For Adanne Okonkwo, a retired banker, now farmer and entrepreneur, she is not finding the situation funny at all especially in the light of unsustainable family income now characterised by meagre and irregular pay for her and the husband who works for a private firm.
She lamented that it has not been easy in the past few weeks coping with a family of five because of the continuous rise in prices of food commodities adding that she was tired of complaining and have resigned to her fate.
“Managing with three grown children who are yet to fully grasp the current realities of our nation and time is extremely challenging”, she said adding that the situation has also placed a huge demand on her ingenuity to which she had resorted to.
“I had to resort to a combination of things to keep our heads above the waters. The first is to cut down expenses to strictly essential commodities and homemade meals. As much as possible I have drastically reduced eating out or spending on snacks and stuffs like that. Luckily for me, I have managed to make the children understand”.
I had to also take to all manner of farming, plant, poultry and fish pond, all at a micro level, within the space of my small home. I also had to learn baking and making of confectionery which has helped in my decision for homemade meals and snacks.”
This is how God has been surviving us but earnestly it’s not funny at all, what’s happening to us in Nigeria at this time”, She added.
On her part, a foodstuffs retailer popularity called Aunty Nwanneukwu lamented the spiralling inflation especially of the prices of food items saying it has negatively affected her business in term of both turnover and profitability.
She said; “The uncontrollable increasing prices of foodstuffs is having the serious effect of my turnover and of course the profitability of the business. A customer that planned to buy, for instance, two measures of garri on hearing the price cuts down to either one or just half measure. It has also lead many customers to ask for credit since many don’t even have money to immediately back up their demand. Imagine a whole big bag of garri, now you sell it with only N1,000 profit margin unlike before when making up to between N2,000 to N3,000 from a bag.”
According to her some of the foodstuffs have risen by as much as up to 100% while some are not even available any longer. “Eg, Onions and tomatoes which go together. Once there is a shift in the price of tomatoes, onions will follow suit.”
“A basket of onions, they call it sugar bag which we use to buy between N4,000 and N5,000, now they sell it N11,000. For tomatoes, it’s the crates that I know. That one they were selling N2,000 before but as at yesterday, they did not see to buy at the market. The last time I bought it was around N9,000 to N10,000, but since yesterday, there has not been tomato in Port Harcourt.”
This she attributed to the threat by Northern dealers in the products to cut supplies to the Southern parts of the country adding that a similar thing also affected garri as most of the garri sold in Rivers came from Ebonyi State.
“But Ebonyi state is now in crisis, so the people can no longer go to the farm to uproot their cassava. Some of the markets were burnt down including the market from which I get supplies. For more than three months now there has not been any market there so this has made the price of garri increase. The garri we use to buy N25,000 we are now buying it N38,000, N39,000 and N40,000.”

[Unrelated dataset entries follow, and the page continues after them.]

(** [match fec.config1 { .. }]: the block size of an index. *)
Definition xor_block_size (index : Z) : result SarError.t Z :=
  if index =? 0x00 then Ok 256
  else if index =? 0x01 then Ok 512
  else if index =? 0x02 then Ok 1024
  else if index =? 0x03 then Ok 2048
  else if index =? 0x04 then Ok 4096
  else if index =? 0x05 then Ok 8192
  else if index =? 0x06 then Ok 16384
  else if index =? 0x07 then Ok 32768
  else if index =? 0x08 then Ok 65536
  else Err (SarError.ReservedValue "XOR block size index is reserved").

Definition compute_fec_value_len (f : FecSettings) (protected_len : Z) : result SarError.t Z :=
  let max_parity_size := 256 * 1024 * 1024 in
  original_len ← ok_or (try_from 64 protected_len) (SarError.Overflow "protected len");
  if fec_algo f =? FEC_ALGO_XOR then
    _ ← map_err FecError.to_sar (XorFec.new (config0 f) (config1 f));
    block_size ← xor_block_size (config1 f);
    stripe_bytes ← ok_or (checked_mul 64 (config0 f) block_size)
                     (SarError.Overflow "XOR effective stripe size overflow");
    stripe_count ← ceil_div_u64 original_len stripe_bytes;
    parity_len ← ok_or (checked_mul 64 stripe_count block_size)
                   (SarError.Overflow "XOR parity length overflow");
    if parity_len >? max_parity_size
    then Err (SarError.LimitExceeded "XOR parity exceeds implementation limit")
    else ok_or (try_from 64 (14 + parity_len))
           (SarError.Overflow "XOR FEC value length exceeds usize")
  else if fec_algo f =? FEC_ALGO_REED_SOLOMON then
    _ ← map_err FecError.to_sar (RsFec.new (config0 f) (config1 f) (symbol_size f));
    group_bytes ← ok_or (checked_mul 64 (config0 f) (symbol_size f))
                    (SarError.Overflow "RS group size overflow");
    group_count ← ceil_div_u64 original_len group_bytes;
    n ← ok_or (checked_mul 64 group_count (config1 f))
          (SarError.Overflow "RS parity count × group overflow");
    parity_len ← ok_or (checked_mul 64 n (symbol_size f))
                   (SarError.Overflow "RS parity length overflow");
    if parity_len >? max_parity_size
    then Err (SarError.LimitExceeded "RS parity exceeds implementation limit")
    else ok_or (try_from 64 (18 + parity_len))
           (SarError.Overflow "RS FEC value length exceeds usize")
  else Err (unsupported_fec (fec_algo f)).

Definition generate_entry_patch (d : DeltaWriteOptions) (target : list byte)
    : result SarError.t (list byte) :=
  match algorithm d with
  | Patch.StorePatch =>
      expected_len ← ok_or (try_from 64 (len target))
                       (SarError.Overflow "STORE_PATCH target length exceeds u64");
      map_err EntryDecode.map_patch_error (Patch.generate_store_patch target expected_len)
  | Patch.Vcdiff =>
      map_err EntryDecode.map_patch_error
        (Vcdiff.generate_vcdiff_patch (base d) target Vcdiff.default_limits)
  | Patch.Bsdiff =>
      map_err EntryDecode.map_patch_error
        (Bsdiff.generate_bsdiff_patch (base d) target Bsdiff.default_limits)
  | Patch.ZstdPatch =>
      Err (SarError.Unsupported "ZSTD_PATCH: patch generation not implemented")
  | Patch.Custom _ =>
      Err (SarError.Unsupported "CUSTOM patch algorithm: generation not supported")
  end.

(** [for tlv in &cd_metadata { .. }]. *)
Fixpoint validate_cd_metadata (tlvs : list Tlv.Tlv) (limits : ResourceLimits)
    : result SarError.t unit :=
  match tlvs with
  | [] => Ok ()
  | t :: tlvs =>
      _ ← (if CdcMap.is_cdc_metadata_tlv_type (Tlv.type_id t)
           then CdcMap.validate_cdc_metadata_tlv t limits
           else if is_recovery_type (Tlv.type_id t) then
             _ ← FecRegistry.validate_recovery_tlv (Tlv.type_id t) (Tlv.value t) limits; Ok ()
           else Ok ());
      validate_cd_metadata tlvs limits
  end.

Section writer.
Context {B : Bitflags} {Comp : Compression.Compressors} {Ciph : Crypto.Ciphers} {K : Kms.Kdfs}.
Context (random : nat → Z → list byte).

(** ** Construction *)

(** [if c { flags |= f; }]. *)
Definition flag_if (c : bool) (f flags : Z) : Z := if c then union flags f else flags.
Definition option_flags (o : ArchiveWriterOptions) (c : CompressionSettings)
    (cd_metadata : list Tlv.Tlv) : Z :=
  let has_recovery_cd_metadata := existsb (λ t, is_recovery_type (Tlv.type_id t)) cd_metadata in
  let flags := 0 in
  let flags := flag_if (no_index o) GlobalFlags.NO_INDEX flags in
  let flags := flag_if (negb (len cd_metadata =? 0)) GlobalFlags.OPT_PRESENT flags in
  let flags := flag_if (bool_decide (is_Some (opt_archive_recovery o)) || has_recovery_cd_metadata)
                 (union GlobalFlags.HAS_GLOBAL_EC GlobalFlags.OPT_PRESENT) flags in
  let flags := flag_if (existsb (λ t, CdcMap.is_cdc_metadata_tlv_type (Tlv.type_id t)) cd_metadata)
                 GlobalFlags.CDC_SUPPORT flags in
  let flags := flag_if (negb (comp_algo c =? Compression.COMP_ALGO_STORE))
                 GlobalFlags.COMPRESSED flags in
  let flags := flag_if (bool_decide (is_Some (opt_fec o))) GlobalFlags.SELECTIVE_FEC flags in
  let flags := flag_if (sparse o) GlobalFlags.SPARSE_FILES flags in
  let flags := flag_if (with_path o) GlobalFlags.HAS_PATH flags in
  let flags := flag_if (with_permissions o) GlobalFlags.HAS_PERMS flags in
  let flags := flag_if (with_uid_gid o) GlobalFlags.EXT_UID_GID flags in
  let flags := flag_if (with_timestamps o) GlobalFlags.EXT_TIME flags in
  let flags := flag_if (with_per_file_crc o) GlobalFlags.PER_FILE_CRC flags in
  let flags := flag_if (with_content_hash o) GlobalFlags.DEDUPLICATION flags in
  let flags := flag_if (with_symlinks o) GlobalFlags.HAS_SYMLINKS flags in
  let flags := flag_if (with_delta o) GlobalFlags.HAS_DELTA flags in
  flag_if (bool_decide (opt_size_policy o = Force64)) GlobalFlags.SIZE_64BIT flags.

“When things increase like that you find it difficult to increase your own price because of patronage drops. If you increase it, the people don’t have the money, so in order not to lose all your customers you are careful how you increase your price”, she lamented.
She, however, declared that whatever happens business must go on saying; I’m trying to explore more avenues where I can get more supplies on a steady basis and at a reduced price to try and make something out of it, maybe going to the bush market and all of that.”